#### [Task details]
From the data that follows, report how many lines hold the string "intros", giving only the number.

= = = = = = =

(* ===== verification/RequestTypes.v ===== *)
(** * pkg/types/openai: the request types one by one

    The handlers see a request through the interface [object.LLMRequest]; its
    implementations each have their own fields and their own copies of the
    methods.  The rest of the development works with the one record
    [Request.LLMRequest] and one definition per method.  Here the types are
    written as the code has them, as instances of the interface
    [RequestMethods], and [RequestView] says that the shared record is what is
    seen of each: every method of a type does to the view what the shared
    definition does. *)
From S2P Require Import Prelude Strconv Utils GoFloat Json Errors Request FromString.

(** pkg/object/completion.go: LLMRequest.  [range] over a map is the list of
    its entries in the order of the visit. *)
Class RequestMethods (R : Type) : Type := mkRequestMethods {
  m_MarshalJSON : R -> outcome json;
  m_IsStream : R -> bool;
  m_GetModel : R -> string;
  m_GetRequestType : R -> RequestType;
  m_SetModel : R -> string -> outcome (R * option gerror);
  m_SetDefaultParams : R -> list (string * json) -> outcome (R * option gerror);
  m_SetOverrideParams : R -> list (string * json) -> outcome (R * option gerror);
  m_RemoveParamKeys : R -> list string -> outcome (R * option gerror) }.

(** A method's result, seen through [f]. *)
Definition seen {R R'} (f : R -> R') (o : outcome (R * option gerror)) : outcome (R' * option gerror) :=
  '(r, err) ← o; Ret (f r, err).

(** [r.bodyBuffer.Bytes()] *)
Definition bufferBytes (body : option json) : outcome json :=
  match body with Some doc => Ret doc | None => Panic nil_deref end.

Section Methods.
Context `{JSONPatch}.

Class RequestView (R : Type) `{RequestMethods R} : Type := mkRequestView {
  view : R -> LLMRequest;
  view_MarshalJSON r : m_MarshalJSON r = bufferBytes (req_body (view r));
  view_IsStream r : IsStream (view r) = m_IsStream r;
  view_GetModel r : GetModel (view r) = m_GetModel r;
  view_GetRequestType r : GetRequestType (view r) = m_GetRequestType r;
  view_SetModel r model : SetModel (view r) model = seen view (m_SetModel r model);
  view_SetDefaultParams r params : SetDefaultParams (view r) params = seen view (m_SetDefaultParams r params);
  view_SetOverrideParams r params : SetOverrideParams (view r) params = seen view (m_SetOverrideParams r params);
  view_RemoveParamKeys r keys : RemoveParamKeys (view r) keys = seen view (m_RemoveParamKeys r keys) }.

Definition onAdd : option ApplyOptions := Some (mkApplyOptions true false).
Definition onRemove : option ApplyOptions := Some (mkApplyOptions false true).

(** ** chat_completions_request.go *)
Record ChatCompletionsRequest : Type := mkChat {
  ch_Model : string;
  ch_Stream : bool;
  ch_IncludeUsage : bool;                      (* StreamOptions.IncludeUsage *)
  ch_bodyParsed : option (gmap string json);
  ch_bodyBuffer : option json }.

Definition Chat_patch (r : ChatCompletionsRequest) (opt : option ApplyOptions) (op : JSONPatchOperationObject)
    : outcome (ChatCompletionsRequest * option gerror) :=
  '(body, parsed, err) ← modifyBufferBodyAndParsed (ch_bodyBuffer r) opt op;
  Ret (mkChat (ch_Model r) (ch_Stream r) (ch_IncludeUsage r) parsed body, err).
Definition Chat_setModel (r : ChatCompletionsRequest) (model : string) : ChatCompletionsRequest :=
  mkChat model (ch_Stream r) (ch_IncludeUsage r) (ch_bodyParsed r) (ch_bodyBuffer r).

Definition Chat_SetModel (r : ChatCompletionsRequest) (model : string) : outcome (ChatCompletionsRequest * option gerror) :=
  '(r, err) ← Chat_patch r None (NewReplace "/model" (JStr model));
  match err with Some e => Ret (r, Some e) | None => Ret (Chat_setModel r model, None) end.

Definition Chat_changedModel (r : ChatCompletionsRequest) : ChatCompletionsRequest :=
  match lookup_parsed (ch_bodyParsed r) "model" with
  | Some (JStr model) => if String.eqb (ch_Model r) model then r else Chat_setModel r model
  | _ => r
  end.

Fixpoint Chat_SetDefaultParams (r : ChatCompletionsRequest) (params : list (string * json))
    : outcome (ChatCompletionsRequest * option gerror) :=
  match params with
  | [] => Ret (Chat_changedModel r, None)
  | (k, v) :: params =>
      match lookup_parsed (ch_bodyParsed r) k with
      | Some _ => Chat_SetDefaultParams r params
      | None =>
          '(r, err) ← Chat_patch r None (NewAdd ("/" +:+ k) v);
          match err with
          | Some e => Ret (r, Some (EWrap ("failed to add key " +:+ k) e))
          | None => Chat_SetDefaultParams r params
          end
      end
  end.

Fixpoint Chat_SetOverrideParams (r : ChatCompletionsRequest) (params : list (string * json))
    : outcome (ChatCompletionsRequest * option gerror) :=
  match params with
  | [] => Ret (Chat_changedModel r, None)
  | (k, v) :: params =>
      '(r, err) ← Chat_patch r onAdd (NewAdd ("/" +:+ k) v);
      match err with
      | Some e => Ret (r, Some e)
      | None => Chat_SetOverrideParams r params
      end
  end.

Fixpoint Chat_RemoveParamKeys (r : ChatCompletionsRequest) (keys : list string)
    : outcome (ChatCompletionsRequest * option gerror) :=
  match keys with
  | [] => Ret (r, None)
  | k :: keys =>
      '(r, err) ← Chat_patch r onRemove (NewRemove ("/" +:+ k));
      match err with Some e => Ret (r, Some e) | None => Chat_RemoveParamKeys r keys end
  end.

#[export] Instance Chat_methods : RequestMethods ChatCompletionsRequest := {|
  m_MarshalJSON r := bufferBytes (ch_bodyBuffer r);
  m_IsStream := ch_Stream;
  m_GetModel := ch_Model;
  m_GetRequestType _ := RequestTypeChatCompletions;
  m_SetModel := Chat_SetModel;
  m_SetDefaultParams := Chat_SetDefaultParams;
  m_SetOverrideParams := Chat_SetOverrideParams;
  m_RemoveParamKeys := Chat_RemoveParamKeys |}.
(* ===== verification/Effects.v ===== *)
(** * The state a request is handled in

    Handlers share the request's metadata (pkg/metadata) and the request
    object itself by pointer, and read or change the rest of the world: the
    filters' own state, remote services, the clock.  A handler is a function of
    that state that may panic. *)
From S2P Require Import Prelude GoFloat Json Api Errors Request Response.

(** ** pkg/metadata

    The time stamps and the upstream's headers are left out: only the access
    log reads the stamps (AccessLog.v), and nothing the headers. *)
Record RequestMetadata : Type := mkMeta {
  RequestModel : string;
  ResponseModel : string;
  StatusCode : Z;
  ErrorMessage : string;
  EnabledAuthFilter : bool;
  AuthInfo : option APIKeyAuthResponse;
  SelectedCluster : option string;
  UpstreamProvider : ClusterProvider;
  UpstreamResponseStatusCode : Z;
  UpstreamResponseErrorMessage : string;
  UpstreamRequestModel : string;
  UpstreamResponseModel : string;
  LLMUpstreamTokensUsage : option LLMUsage;
  LLMUpstreamImagesUsage : option LLMUsage;
  MatchedRoute : option string }.

(** [metadata.InitMetadataContext] *)
Definition InitMetadata : RequestMetadata :=
  mkMeta "" "" 0 "" false None None CLUSTER_PROVIDER_UNSPECIFIED 0 "" "" "" None None None.

Definition setRequestModel (s : string) (m : RequestMetadata) : RequestMetadata :=
  mkMeta s (ResponseModel m) (StatusCode m) (ErrorMessage m) (EnabledAuthFilter m) (AuthInfo m) (SelectedCluster m) (UpstreamProvider m) (UpstreamResponseStatusCode m) (UpstreamResponseErrorMessage m) (UpstreamRequestModel m) (UpstreamResponseModel m) (LLMUpstreamTokensUsage m) (LLMUpstreamImagesUsage m) (MatchedRoute m).
Definition setResponseModel (s : string) (m : RequestMetadata) : RequestMetadata :=
  mkMeta (RequestModel m) s (StatusCode m) (ErrorMessage m) (EnabledAuthFilter m) (AuthInfo m) (SelectedCluster m) (UpstreamProvider m) (UpstreamResponseStatusCode m) (UpstreamResponseErrorMessage m) (UpstreamRequestModel m) (UpstreamResponseModel m) (LLMUpstreamTokensUsage m) (LLMUpstreamImagesUsage m) (MatchedRoute m).
Definition setStatus (code : Z) (message : string) (m : RequestMetadata) : RequestMetadata :=
  mkMeta (RequestModel m) (ResponseModel m) code message (EnabledAuthFilter m) (AuthInfo m) (SelectedCluster m) (UpstreamProvider m) (UpstreamResponseStatusCode m) (UpstreamResponseErrorMessage m) (UpstreamRequestModel m) (UpstreamResponseModel m) (LLMUpstreamTokensUsage m) (LLMUpstreamImagesUsage m) (MatchedRoute m).
Definition setStatusCode (code : Z) (m : RequestMetadata) : RequestMetadata := setStatus code (ErrorMessage m) m.
Definition setAuth (enabled : bool) (info : option APIKeyAuthResponse) (m : RequestMetadata) : RequestMetadata :=
  mkMeta (RequestModel m) (ResponseModel m) (StatusCode m) (ErrorMessage m) enabled info (SelectedCluster m) (UpstreamProvider m) (UpstreamResponseStatusCode m) (UpstreamResponseErrorMessage m) (UpstreamRequestModel m) (UpstreamResponseModel m) (LLMUpstreamTokensUsage m) (LLMUpstreamImagesUsage m) (MatchedRoute m).
Definition setSelectedCluster (c : string) (m : RequestMetadata) : RequestMetadata :=
  mkMeta (RequestModel m) (ResponseModel m) (StatusCode m) (ErrorMessage m) (EnabledAuthFilter m) (AuthInfo m) (Some c) (UpstreamProvider m) (UpstreamResponseStatusCode m) (UpstreamResponseErrorMessage m) (UpstreamRequestModel m) (UpstreamResponseModel m) (LLMUpstreamTokensUsage m) (LLMUpstreamImagesUsage m) (MatchedRoute m).
Definition setUpstreamProvider (p : ClusterProvider) (m : RequestMetadata) : RequestMetadata :=
  mkMeta (RequestModel m) (ResponseModel m) (StatusCode m) (ErrorMessage m) (EnabledAuthFilter m) (AuthInfo m) (SelectedCluster m) p (UpstreamResponseStatusCode m) (UpstreamResponseErrorMessage m) (UpstreamRequestModel m) (UpstreamResponseModel m) (LLMUpstreamTokensUsage m) (LLMUpstreamImagesUsage m) (MatchedRoute m).
Definition setUpstreamStatus (code : Z) (m : RequestMetadata) : RequestMetadata :=
  mkMeta (RequestModel m) (ResponseModel m) (StatusCode m) (ErrorMessage m) (EnabledAuthFilter m) (AuthInfo m) (SelectedCluster m) (UpstreamProvider m) code (UpstreamResponseErrorMessage m) (UpstreamRequestModel m) (UpstreamResponseModel m) (LLMUpstreamTokensUsage m) (LLMUpstreamImagesUsage m) (MatchedRoute m).
Definition setUpstreamErrorMessage (s : string) (m : RequestMetadata) : RequestMetadata :=
  mkMeta (RequestModel m) (ResponseModel m) (StatusCode m) (ErrorMessage m) (EnabledAuthFilter m) (AuthInfo m) (SelectedCluster m) (UpstreamProvider m) (UpstreamResponseStatusCode m) s (UpstreamRequestModel m) (UpstreamResponseModel m) (LLMUpstreamTokensUsage m) (LLMUpstreamImagesUsage m) (MatchedRoute m).
Definition setUpstreamRequestModel (s : string) (m : RequestMetadata) : RequestMetadata :=
  mkMeta (RequestModel m) (ResponseModel m) (StatusCode m) (ErrorMessage m) (EnabledAuthFilter m) (AuthInfo m) (SelectedCluster m) (UpstreamProvider m) (UpstreamResponseStatusCode m) (UpstreamResponseErrorMessage m) s (UpstreamResponseModel m) (LLMUpstreamTokensUsage m) (LLMUpstreamImagesUsage m) (MatchedRoute m).
Definition setUpstreamResponseModel (s : string) (m : RequestMetadata) : RequestMetadata :=
  mkMeta (RequestModel m) (ResponseModel m) (StatusCode m) (ErrorMessage m) (EnabledAuthFilter m) (AuthInfo m) (SelectedCluster m) (UpstreamProvider m) (UpstreamResponseStatusCode m) (UpstreamResponseErrorMessage m) (UpstreamRequestModel m) s (LLMUpstreamTokensUsage m) (LLMUpstreamImagesUsage m) (MatchedRoute m).
Definition setTokensUsage (u : LLMUsage) (m : RequestMetadata) : RequestMetadata :=
  mkMeta (RequestModel m) (ResponseModel m) (StatusCode m) (ErrorMessage m) (EnabledAuthFilter m) (AuthInfo m) (SelectedCluster m) (UpstreamProvider m) (UpstreamResponseStatusCode m) (UpstreamResponseErrorMessage m) (UpstreamRequestModel m) (UpstreamResponseModel m) (Some u) (LLMUpstreamImagesUsage m) (MatchedRoute m).
Definition setImagesUsage (u : LLMUsage) (m : RequestMetadata) : RequestMetadata :=
  mkMeta (RequestModel m) (ResponseModel m) (StatusCode m) (ErrorMessage m) (EnabledAuthFilter m) (AuthInfo m) (SelectedCluster m) (UpstreamProvider m) (UpstreamResponseStatusCode m) (UpstreamResponseErrorMessage m) (UpstreamRequestModel m) (UpstreamResponseModel m) (LLMUpstreamTokensUsage m) (Some u) (MatchedRoute m).
Definition setMatchedRoute (s : string) (m : RequestMetadata) : RequestMetadata :=
  mkMeta (RequestModel m) (ResponseModel m) (StatusCode m) (ErrorMessage m) (EnabledAuthFilter m) (AuthInfo m) (SelectedCluster m) (UpstreamProvider m) (UpstreamResponseStatusCode m) (UpstreamResponseErrorMessage m) (UpstreamRequestModel m) (UpstreamResponseModel m) (LLMUpstreamTokensUsage m) (LLMUpstreamImagesUsage m) (Some s).

(** ** Computations *)
Record World (X : Type) : Type := mkWorld {
  w_meta : RequestMetadata;
  w_req : LLMRequest;
  w_ext : X }.
Arguments mkWorld {X}.
Arguments w_meta {X}.
Arguments w_req {X}.
Arguments w_ext {X}.

Definition Eff (X A : Type) : Type := World X -> outcome (World X * A).

#[export] Instance Eff_ret X : MRet (Eff X) := fun A a w => Ret (w, a).
#[export] Instance Eff_bind X : MBind (Eff X) := fun A B f m w =>
  match m w with Ret (w, a) => f a w | Panic s => Panic s end.

Section Operations.
Context {X : Type}.

Definition getMeta : Eff X RequestMetadata := fun w => Ret (w, w_meta w).
Definition modifyMeta (f : RequestMetadata -> RequestMetadata) : Eff X unit :=
  fun w => Ret (mkWorld (f (w_meta w)) (w_req w) (w_ext w), tt).
Definition getReq : Eff X LLMRequest := fun w => Ret (w, w_req w).
Definition putReq (r : LLMRequest) : Eff X unit := fun w => Ret (mkWorld (w_meta w) r (w_ext w), tt).
Definition getExt : Eff X X := fun w => Ret (w, w_ext w).
Definition putExt (x : X) : Eff X unit := fun w => Ret (mkWorld (w_meta w) (w_req w) x, tt).
Definition lift {A} (m : outcome A) : Eff X A :=
  fun w => match m with Ret a => Ret (w, a) | Panic s => Panic s end.
Definition panic {A} (msg : string) : Eff X A := fun _ => Panic msg.
End Operations.

Lemma Eff_bind_Ret {X A B} (m : Eff X A) (f : A -> Eff X B) w w' a :
  m w = Ret (w', a) -> (m ≫= f) w = f a w'.
Proof. intros H. unfold mbind, Eff_bind. by rewrite H. Qed.

(** A computation that goes on as another one does. *)
Lemma Eff_bind_cong {X A B} (m m' : Eff X A) (f : A -> Eff X B) w w' : m w = m' w' -> (m ≫= f) w = (m' ≫= f) w'.
Proof. intros E. unfold mbind, Eff_bind. by rewrite E. Qed.

(** ** Contexts

    What a handler finds behind its [ctx]: the request's context carries the
    metadata; the one that a stream makes for its own end (a child of
    [context.Background()]) does not. *)
Inductive Ctx : Type := RequestCtx | EOFCtx.

Definition RequestMetadataFromCtx {X} (ctx : Ctx) : Eff X (option RequestMetadata) :=
  match ctx with
  | RequestCtx => rMeta ← getMeta; mret (Some rMeta)
  | EOFCtx => mret None
  end.

(** [run_eff]: execute the primitive operations of a handler on its world. *)
Ltac run_eff :=
  cbv beta iota zeta delta [RequestMetadataFromCtx mbind mret Eff_bind Eff_ret getMeta modifyMeta getReq putReq getExt putExt lift panic];
  cbn [w_meta w_req w_ext].
Lemma pipe_loop_wellformed cbs rest bs ms : forall fuel r out (w : World X),
  Forall quiet_callback cbs ->
  (forall out s, write_ok out s = true) ->
  (forall m, Marshal (JObj m) <> "" /\ one_line (Marshal (JObj m)) = true) ->
  Forall2 good_body bs ms ->
  sr_hasErrorPrefix r = false -> sr_input r = upstream_text bs rest ->
  (String.length (sr_input r) < fuel)%nat ->
  exists w' r', pipe_loop Marshal write_ok fuel cbs r out w
    = Ret (w', Some (r', out +:+ concat_strings (map (fun m => frame (Marshal (JObj m))) ms) +:+ frame "[DONE]")) /\
    sr_isDone r' = true /\ w_req w' = w_req w /\
    LLMUpstreamTokensUsage (w_meta w') = reported_all (LLMUpstreamTokensUsage (w_meta w)) bs ms.
Proof.
  intros fuel r out w Hq Hw HM Hg. revert fuel r out w.
  induction Hg as [|b m bs ms Hb Hbs IH]; intros fuel r out w He Hi Hf.
  - destruct (NextChunk_done Marshal r rest He Hi) as (r' & chunk & Hn & Hd & Hc & Hdata).
    destruct fuel as [|fuel]; [lia|].
    destruct (runCallbacks_quiet cbs r' chunk w Hq) as [x Ex].
    exists (mkWorld (w_meta w) (w_req w) x), r'. cbn [pipe_loop]. rewrite Hn, (Eff_bind_Ret _ _ _ _ _ Ex).
    cbn [IsEOFError]. rewrite (handleChunk_frame Marshal write_ok chunk out "[DONE]") by done. done.
  - unfold upstream_text in Hi. simpl in Hi. rewrite <- !string_app_assoc in Hi.
    destruct (NextChunk_data Marshal r b m _ Hb He Hi) as (r1 & c1 & Hn1 & He1 & Hi1 & Hemp & Hdata & HisU & HU).
    destruct (NextChunk_blank r1 (upstream_text bs rest) He1) as (r2 & c2 & Hn2 & He2 & Hi2 & Hemp2).
    { rewrite Hi1. unfold upstream_text. by rewrite ?string_app_assoc. }
    pose proof (NextChunk_input _ _ _ Hn1) as [Hl1 _]. pose proof (NextChunk_input _ _ _ Hn2) as [Hl2 _].
    destruct fuel as [|[|fuel]]; [lia..|].
    destruct (pipe_step cbs (S fuel) r r1 c1 out w Hq Hn1) as [x1 ->]. rewrite Hemp.
    destruct (HM m) as [HMne HMl].
    rewrite (handleChunk_frame Marshal write_ok c1 out (Marshal (JObj m))) by done.
    destruct (pipe_step cbs fuel r1 r2 c2 (out +:+ frame (Marshal (JObj m))) (mkWorld (noteChunk c1 (w_meta w)) (w_req w) x1) Hq Hn2) as [x2 ->].
    rewrite Hemp2.
    destruct (IH fuel r2 (out +:+ frame (Marshal (JObj m)))
      (mkWorld (noteChunk c1 (w_meta w)) (w_req w) x2) He2 Hi2) as (w' & r' & E & Hdone & Hreq & Huse); [lia|].
    exists w', r'. cbn [w_meta w_req]. rewrite E. split; [|split; [done|split; [done|]]].
    + do 4 f_equal. simpl. by rewrite <- !string_app_assoc.
    + rewrite Huse. cbn [reported_all w_meta]. f_equal. unfold noteChunk, reported.
      rewrite HisU in HU |- *. destruct (Contains b usageCompletionTokens).
      * rewrite (HU eq_refl). destruct (ck_Usage c1), (ck_isFirst c1); done.
      * destruct (ck_isFirst c1); done.
Qed.

(** Callbacks that do nothing leave the surroundings alone. *)
Definition idle_callback (cb : Callback) : Prop := forall ctx r chunk (w : World X), cb ctx r chunk w = Ret (w, tt).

= = = = = = =

#### [Completed exercise]
4